Some of the worst outbreaks in U.S. history have been the direct result of farmers or processors trying to improve food safety in handling on-farm or processing after delivery of raw produce. The farms and processors involved followed the advice of “the best and the brightest” to make their operations safer and ended up in disasters. Trying to improve food safety led to a food-safety failure.

I am alone, perhaps, in finding that acquiring new equipment, including for specific food-safety reasons, or taking over old equipment new to a farmer or processor, is a specific hazard point that has to be controlled for. This can be made more dangerous when a farm or processor is expanding production and under market pressure to meet higher production levels. It seems to me to be obvious in the outbreak record.

You might think that this record would result in a certain humility or caution in telling farmers exactly what to do, especially in those areas on which FDA’s expertise is most lacking, from planting to harvest. Yet this is exactly the area that the proposed Produce Rules spend most of their time on, with the greatest negative impact on farming and the fewest potential returns in actual improvement of food safety.

The errors in the drafting of the Produce Rule propagate, populate and intensify in the other proposed rules implementing FSMA, including preventive control rules, foreign facilities, foreign imports, intentional contamination, third-party inspections, and others.
Who among the congressional drafters of the legislation anticipated that the exceptions and exemptions for U.S. farmers under FSMA, such as the Tester amendment, would apply across borders to foreign producers with the same dollar values and distances? Yet that seems to be the interpretation.

Or that FDA would have no problem with sewage sludge for growing produce, so long as EPA’s complicated calculations on cumulative use are followed, and that this would open the door for importing foreign produce grown with sewage sludge for U.S. consumption (even if not legal for their own consumption)?

Or that the failure to specify produce-caused outbreaks shall be a guide to drafting the Produce Rules would open the door to conflating outbreaks caused by farming practices (minimal in the record used), with handling and processing contamination (large), point of consumption (largest) and human-to-human transmission, all under the rubric of “FDA-regulated produce”?

Most of the food processors I have met and worked with over the past 30 years are far more negative than I am about FDA’s role. One of my all-time favorite clients, a major West Coast food processor, could never refer to a former FDA commissioner – whom I liked – by his name, only by his full title: “That idiot, David Kessler, who thinks he knows more about running my business than I do.” It goes downhill from there. Actually, way downhill.
Most farmers I have worked with are even more caustic about regulators.

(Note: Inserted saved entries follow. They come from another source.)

(** X6. When the response has a success status and its body does not
    decode, the call returns the failure string with the decoder's message;
    when the body decodes to something that is not a dict, the failure
    string says that the value has no attribute [get]. *)
Theorem unreadable_body_reported :
  forall (c : ToolCall) (env : Env) (req : Request) (r : Response),
    requests (call_tool c) env = [req] ->
    backend env req = Responded r ->
    is_success r = true ->
    (forall msg,
        json_body r = inl msg ->
        returned (call_tool c) env = Ok (cross ++ lit " Error: " ++ msg))
    /\ (forall type_name,
           json_body r = inr (JNonObject type_name) ->
           returned (call_tool c) env
           = Ok (cross ++ lit " Error: '" ++ type_name
                 ++ lit "' object has no attribute 'get'")).
Proof.
  intros c env req r Hs Hb Hok.
  destruct (sent_request_run c env req Hs) as [success ->].
  unfold translate. rewrite Hb, Hok.
  split; [intros msg -> | intros type_name ->]; reflexivity.
Qed.

Lemma unreadable_body_reported_witness :
  returned (call_tool (CloseAlert (lit "42")))
    (example_env (status_response 200 (inl (lit "Expecting value"))))
  = Ok (cross ++ lit " Error: " ++ lit "Expecting value")
  /\ returned (call_tool (CloseAlert (lit "42")))
       (example_env (status_response 200 (inr (JNonObject (lit "list")))))
     = Ok (cross ++ lit " Error: '" ++ lit "list"
           ++ lit "' object has no attribute 'get'").
Proof.
  split.
  - apply (unreadable_body_reported (CloseAlert (lit "42"))
             (example_env (status_response 200 (inl (lit "Expecting value"))))
             (id_request
                (example_env
                   (status_response 200 (inl (lit "Expecting value"))))
                (lit "/api/close_alert/") 42)
             {| status_code := 200; status_error := [];
                json_body := inl (lit "Expecting value") |}
             eq_refl eq_refl eq_refl).
    reflexivity.
  - apply (unreadable_body_reported (CloseAlert (lit "42"))
             (example_env
                (status_response 200 (inr (JNonObject (lit "list")))))
             (id_request
                (example_env
                   (status_response 200 (inr (JNonObject (lit "list")))))
                (lit "/api/close_alert/") 42)
             {| status_code := 200; status_error := [];
                json_body := inr (JNonObject (lit "list")) |}
             eq_refl eq_refl eq_refl).
    reflexivity.
Defined.

(** ** Expired alerts *)



(** ** The failure strings of the bulk tools *)

(** X8. A bulk argument that is not blank is refused with ["All alert
    IDs must be numbers"] when one of its trimmed, non-empty tokens does
    not parse, wherever that token stands, and with ["No valid alert IDs
    provided"] when it has no such token at all (only commas and
    whitespace). *)
Theorem bulk_failure_strings :
  forall (op : BulkOp) (env : Env) (alert_ids : ustring),
    blank alert_ids = false ->
    ((exists t, In t (spec_tokens alert_ids) /\ int t = None) ->
     returned (bulk_tool op alert_ids) env
     = Ok (cross ++ lit " Error: All alert IDs must be numbers"))
    /\ (spec_tokens alert_ids = [] ->
        returned (bulk_tool op alert_ids) env
        = Ok (cross ++ lit " Error: No valid alert IDs provided"))
    /\ ((exists t, In t (spec_tokens alert_ids) /\ int t = None)
        \/ spec_tokens alert_ids = [] ->
        requests (bulk_tool op alert_ids) env = []).
Proof.
  intros op env alert_ids Hb.
  unfold returned, requests. rewrite bulk_tool_run.
  unfold bulk_plan. rewrite Hb, ints_of_tokens_staged.
  fold (spec_tokens alert_ids).
  split; [| split].
  - intros Ht. apply all_ints_none in Ht. rewrite Ht. reflexivity.
  - intros ->. reflexivity.
  - intros [Ht | ->]; [| reflexivity].
    apply all_ints_none in Ht. rewrite Ht. reflexivity.
Qed.

Lemma bulk_failure_strings_witness :
  returned (bulk_tool AcknowledgeBulk (lit "1, 2,x"))
    (example_env (ok_response success_body))
  = Ok (cross ++ lit " Error: All alert IDs must be numbers")
  /\ returned (bulk_tool CloseBulk (lit " , ,"))
       (example_env (ok_response success_body))
     = Ok (cross ++ lit " Error: No valid alert IDs provided").
Proof.
  split.
  - apply (bulk_failure_strings AcknowledgeBulk
             (example_env (ok_response success_body)) (lit "1, 2,x")).
    + vm_compute. reflexivity.
    + exists (lit "x"). split; [vm_compute; tauto | vm_compute; reflexivity].
  - apply (bulk_failure_strings CloseBulk
             (example_env (ok_response success_body)) (lit " , ,")).
    + vm_compute. reflexivity.
    + vm_compute. reflexivity.
Defined.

Some of them voted out the then-Speaker of the House when the Republicans gained control of the House. It goes downhill from there.

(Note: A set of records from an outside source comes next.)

(* ===== verification/Ratchet.v ===== *)
(** Symmetric chain stepping and DH mixing of
    src/crates/libgary-core/src/ratchet.rs, with the shared engine types of
    engine/error.rs, engine/types.rs and engine/mode.rs. *)

From S2P Require Import Prelude Crypto.

(** * Engine errors, roles and ingress modes *)

Inductive SessionError :=
  | ReplayRejected
  | StaleEpochRejected
  | DecryptionFailed
  | MaxSkipExceeded
  | InvalidHeader
  | UnknownSession
  | StateIntegrity
  | ResetRequired
  | LateDataAfterReset
  | FutureEpoch.

#[global] Instance SessionError_eq_dec : EqDecision SessionError.
Proof. solve_decision. Defined.

Inductive Role := Initiator | Responder.

#[global] Instance Role_eq_dec : EqDecision Role.
Proof. solve_decision. Defined.

Definition role_flag (r : Role) : N :=
  match r with Initiator => 0 | Responder => 1 end.

Definition from_role_flag (b : N) : outcome SessionError Role :=
  if b =? 0 then Ok Initiator
  else if b =? 1 then Ok Responder
  else Err InvalidHeader.

(** The drain interval offered to callers of [enter_reset_pending_after_rebootstrap],
    in the caller's own clock. *)
Definition RESET_HALF_OPEN_DEFAULT_DRAIN_TICKS : N := 86400.

Inductive SessionMode :=
  | Active (epoch : N)
  | ResetPending (old_epoch new_epoch : N) (drain_until_ticks : option N)
  | Bootstrapping (epoch : N).

#[global] Instance SessionMode_eq_dec : EqDecision SessionMode.
Proof. solve_decision. Defined.

Section ratchet.
Context `{Crypto}.

(** * Chain functions (ratchet.rs) *)

Definition chain_bootstrap {E} (bootstrap_key : bytes) : outcome E (bytes * bytes) :=
  okm ← hkdf_zero32 bootstrap_key INFO_CHAIN 64;
  cks ← slice okm 0 32;
  ckr ← slice okm 32 64;
  Ok (cks, ckr).

Definition msg_step {E} (ck : bytes) (m : N) : outcome E (bytes * bytes) :=
  let info := INFO_MSG_PREFIX ++ be_bytes 8 m in
  okm ← hkdf_zero32 ck info 64;
  mk ← slice okm 0 32;
  ck_next ← slice okm 32 64;
  Ok (mk, ck_next).

Definition dh_mix {E} (root_key_old dh_out : bytes) : outcome E (bytes * bytes * bytes) :=
  okm ← hkdf_sha256 root_key_old dh_out INFO_ROOT_MIX 96;
  rk_new ← slice okm 0 32;
  a ← slice okm 32 64;
  b ← slice okm 64 96;
  Ok (rk_new, a, b).

(** ** What they compute *)

Definition boot_okm (boot : bytes) : bytes := hkdf ZERO32 boot INFO_CHAIN 64.
Definition boot_cks (boot : bytes) : bytes := sub (boot_okm boot) 0 32.
Definition boot_ckr (boot : bytes) : bytes := sub (boot_okm boot) 32 64.

Definition step_okm (ck : bytes) (m : N) : bytes :=
  hkdf ZERO32 ck (INFO_MSG_PREFIX ++ be_bytes 8 m) 64.
Definition step_mk (ck : bytes) (m : N) : bytes := sub (step_okm ck m) 0 32.
Definition step_ck (ck : bytes) (m : N) : bytes := sub (step_okm ck m) 32 64.

Definition mix_okm (rk dh_out : bytes) : bytes := hkdf rk dh_out INFO_ROOT_MIX 96.

Lemma chain_bootstrap_ok {E} boot :
  chain_bootstrap (E:=E) boot = Ok (boot_cks boot, boot_ckr boot).
Proof.
  unfold chain_bootstrap. rewrite hkdf_zero32_ok by done. oc.
  by rewrite !slice_ok by len_goal.
Qed.

Lemma msg_step_ok {E} ck m : msg_step (E:=E) ck m = Ok (step_mk ck m, step_ck ck m).
Proof.
  unfold msg_step. rewrite hkdf_zero32_ok by done. oc.
  by rewrite !slice_ok by len_goal.
Qed.

Lemma dh_mix_ok {E} rk dh_out :
  dh_mix (E:=E) rk dh_out =
    Ok (sub (mix_okm rk dh_out) 0 32, sub (mix_okm rk dh_out) 32 64,
        sub (mix_okm rk dh_out) 64 96).
Proof.
  unfold dh_mix. rewrite hkdf_sha256_ok by done. oc.
  by rewrite !slice_ok by len_goal.
Qed.

Lemma len_boot_cks boot : len (boot_cks boot) = 32.
Proof. unfold boot_cks, boot_okm. len. Qed.
Lemma len_boot_ckr boot : len (boot_ckr boot) = 32.
Proof. unfold boot_ckr, boot_okm. len. Qed.
Lemma len_step_mk ck m : len (step_mk ck m) = 32.
Proof. unfold step_mk, step_okm. len. Qed.
Lemma len_step_ck ck m : len (step_ck ck m) = 32.
Proof. unfold step_ck, step_okm. len. Qed.
Lemma len_mix_okm rk d : len (mix_okm rk d) = 96.
Proof. apply len_hkdf. Qed.

(** The chain key and message key of a chain after [n] steps from [ck], the
    symmetric index starting at [m]. *)
Fixpoint chain_ck (ck : bytes) (m : N) (n : nat) : bytes :=
  match n with
  | O => ck
  | S n => chain_ck (step_ck ck m) (m + 1) n
  end.

Definition chain_mk (ck : bytes) (m : N) (n : nat) : bytes :=
  step_mk (chain_ck ck m n) (m + N.of_nat n).

Lemma chain_ck_add ck m n k :
  chain_ck ck m (n + k) = chain_ck (chain_ck ck m n) (m + N.of_nat n) k.
Proof.
  revert ck m; induction n as [|n IH]; intros ck m; simpl.
  - by rewrite N.add_0_r.
  - rewrite IH. f_equal. lia.
Qed.

Lemma chain_ck_S ck m n :
  chain_ck ck m (S n) = step_ck (chain_ck ck m n) (m + N.of_nat n).
Proof. replace (S n) with (n + 1)%nat by lia. by rewrite chain_ck_add. Qed.

Lemma len_chain_mk ck m n : len (chain_mk ck m n) = 32.
Proof. apply len_step_mk. Qed.

Lemma from_role_flag_roundtrip r : from_role_flag (role_flag r) = Ok r.
Proof. by destruct r. Qed.

End ratchet.

#[export] Hint Rewrite @len_boot_cks @len_boot_ckr @len_step_mk @len_step_ck
  @len_mix_okm @len_chain_mk : len.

And this is just the background farm culture. Few of them have had the pleasure of a uniformed FDA inspection by someone trained in regulating medical devices.

Therefore, in my view, it is in FDA’s own interest to tear up the proposed Produce Rule and start again, aiming for statistical improvement in food safety by a few clear and simple rules that are not based on food-safety theater or corporatist favoritism, but instead follow FSMA’s direction in being actually science-based, that build on FDA’s existing strengths and competence, and are open to change with new information.